▶ Instructions to follow: Across these entries, how many lines contain the word "showDataLabels"? Answer with only the number.

(Stored items)
(** The same for a float64 column, whose sum is a float64. *)
Definition weights_of (n : nat) (values : list float) : list float :=
  weights_from n (FloatS (F64.nansum values)) values.

(** The weights of a numeric column. *)
Definition series_weights (n : nat) (values : series) : result (list float) :=
  rbind (series_sum values) (fun total =>
  rbind (to_floats values) (fun vs => Ok (weights_from n total vs))).

(** The target values, from the sum [total] of "Current Value" and the
    float view [ws] of "Target Weight (%)". *)
Definition target_values (cap : float) (total : scalar) (ws : list float)
  : list float :=
  map (fun w => (w / 100 * (scalar_float total + cap))%float) ws.

(** The post-trade values and the differences when prices and current
    values are float64 columns. *)
Definition actual_values (shares : list Z) (ps : list float) : list float :=
  zip_with PrimFloat.mul (map F64.of_Z shares) ps.

Definition differences (actual cv : list float) : list float :=
  zip_with PrimFloat.sub actual cv.

(** The columns of the frame once the engine has written its seven. *)
Definition rebalanced_columns (tv : list float) (shares : list Z)
  (actual difference : series) (ds : list float) (delta : series)
  (rw : list float) (cols : list (string * series))
  : list (string * series) :=
  assign "Real Weight (%)" (Float64 rw)
    (assign "Shares to Buy/Sell" delta
       (assign "Action" (Object (map action_of ds))
          (assign "Difference" difference
             (assign "Target Value (Actual)" actual
                (assign "Target Shares" (Int64 shares)
                   (assign "Target Value" (Float64 tv) cols)))))).

(** What the engine derives from the columns it reads: the sum of
    "Current Value", the float views of the target weights and of the
    prices, the share counts, the post-trade values, the differences
    and their float view, the share deltas and the real weights. *)
Record derived : Type := mkDerived {
  d_total : scalar;
  d_weights : list float;
  d_prices : list float;
  d_shares : list Z;
  d_actual : series;
  d_difference : series;
  d_diffs : list float;
  d_delta : series;
  d_real : list float
}.
Lemma bubble_when_not_due (dataPoints : list BarDataPoint) :
  bubble_due settings dataPoints = false -> bubble dataPoints = [].
Proof.
  unfold bubble_due, bubble_of. intro H.
  destruct (show (varianceBubbleCard settings)); [| reflexivity].
  destruct (selectedFirst_of settings dataPoints =? selectedSecond_of settings dataPoints);
    [reflexivity |].
  simpl in H. simpl andb. cbv iota.
  apply renderVarianceBubble_guard.
  destruct (at_index dataPoints (selectedFirst_of settings dataPoints)) as [firstBar |];
    [| now left].
  right. right. exists firstBar. split; [reflexivity |].
  apply negb_false_iff in H. now apply JSFacts.strict_eq_iff.
Qed.

Lemma labels_are_labels (size : Q) (xScale : ScaleBand) (yScale : ScaleLinear)
    (dataPoints : list BarDataPoint) :
  selectAll "bar-label" (map (barLabel size xScale yScale) dataPoints)
  = map (barLabel size xScale yScale) dataPoints.
Proof.
  unfold selectAll.
  induction dataPoints as [| d rest IH]; [reflexivity |].
  cbn [map flat_map]. rewrite filter_app, IH. reflexivity.
Qed.

Lemma bubble_not_labels (dataPoints : list BarDataPoint) :
  selectAll "bar-label" (bubble dataPoints) = [].
Proof.
  unfold bubble_of. destruct (_ && _); [| reflexivity].
  unfold renderVarianceBubble.
  destruct (at_index dataPoints _) as [firstBar |]; [| reflexivity].
  destruct (at_index dataPoints _) as [secondBar |]; [| reflexivity].
  destruct (JS.strict_eq (value firstBar) 0); reflexivity.
Qed.

(** The data labels of a rendering: one per data point when they are
    switched on, none otherwise. *)
Lemma labels_of_chart (dataPoints : list BarDataPoint) :
  selectAll "bar-label" (chart dataPoints)
  = if showDataLabels (barSettingsCard settings)
    then map (label_of dataPoints) dataPoints
    else [].
Proof.
  unfold chartElements. cbv zeta. rewrite !selectAll_app.
  rewrite bars_not_labels, bubble_not_labels, app_nil_r.
  destruct (showDataLabels (barSettingsCard settings)).
  - rewrite labels_are_labels. reflexivity.
  - reflexivity.
Qed.

(** The bubble group of a rendering is the bubble itself. *)
Lemma group_of_chart (dataPoints : list BarDataPoint) :
  selectAll "variance-bubble-group" (chart dataPoints) = bubble dataPoints.
Proof.
  rewrite selectAll_bubble_class.
  - destruct (bubble_due settings dataPoints) eqn:Edue.
    + destruct (bubble_when_due dataPoints Edue)
        as (_ & _ & firstBar & secondBar & E1 & E2 & Enz & ->).
      unfold renderVarianceBubble. rewrite E1, E2, Enz. reflexivity.
    + rewrite (bubble_when_not_due dataPoints Edue). reflexivity.
  - intros e H. unfold is_bubble_element. now rewrite H.
Qed.

(** The children of the chart group, in document order: the two axes,
    the bars, the labels, the bubble. *)
Lemma chart_in_order (dataPoints : list BarDataPoint) :
  chart dataPoints
  = firstn 2 (chart dataPoints)
      ++ selectAll "bar" (chart dataPoints)
      ++ selectAll "bar-label" (chart dataPoints)
      ++ selectAll "variance-bubble-group" (chart dataPoints).
Proof.
  rewrite bars_of_chart, labels_of_chart, group_of_chart.
  unfold chartElements. cbv zeta. reflexivity.
Qed.

End Parts.

(** ** What an update draws *)

Section Drawn.

Context {runtime : Runtime}.

Local Open Scope string_scope.
Local Open Scope list_scope.
Local Open Scope Z_scope.


(** X8.  In a rendering the bubble is drawn exactly when the toggle is on,
    the two effective indices differ and the first compared bar has a
    value other than 0: then the last child of the chart group is the
    bubble group, and the bubble elements are this group with its two
    connector lines, its circle and its label, in this order; otherwise
    there is no bubble element. *)
Theorem bubble_drawn_when_due (self : Visual) (options : VisualUpdateOptions)
    (dataView : DataView) (dataPoints : list BarDataPoint)
    (both : reads options dataView dataPoints)
    (area : drawable options = true) :
  let settings := populateFormattingSettingsModel dataView in
  exists self',
    update self options = Some self'
    /\ (bubble_due settings dataPoints = false -> bubble_elements self' = [])
    /\ (bubble_due settings dataPoints = true ->
        exists others group,
          chartGroup self' = others ++ [group]
          /\ bubble_elements self' = descendants group
          /\ map tag_of (descendants group)
             = [Some "g"; Some "line"; Some "line"; Some "circle"; Some "text"]
          /\ map classes_of (descendants group)
             = [["variance-bubble-group"]; ["variance-connector"];
                ["variance-connector"]; ["variance-bubble"]; ["variance-label"]]).
Proof.
  cbv zeta. eexists. split; [exact (update_reads self both) |].
  rewrite area. unfold bubble_elements, drawn, rendered; simpl chartGroup.
  rewrite bubble_of_chart. split.
  - intro Hdue. rewrite (bubble_when_not_due _ _ _ _ Hdue). reflexivity.
  - intro Hdue.
    destruct (@bubble_when_due _ _ (innerWidth_of options) (innerHeight_of options)
                _ Hdue)
      as (_ & _ & firstBar & secondBar & E1 & E2 & Enz & Hbubble).
    unfold chartElements. cbv zeta. rewrite Hbubble.
    unfold renderVarianceBubble. rewrite E1, E2, Enz. cbv zeta.
    unfold append_child. rewrite app_nil_l, !app_assoc.
    do 2 eexists. split; [reflexivity |]. repeat split.
Qed.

▶ Answer section: 2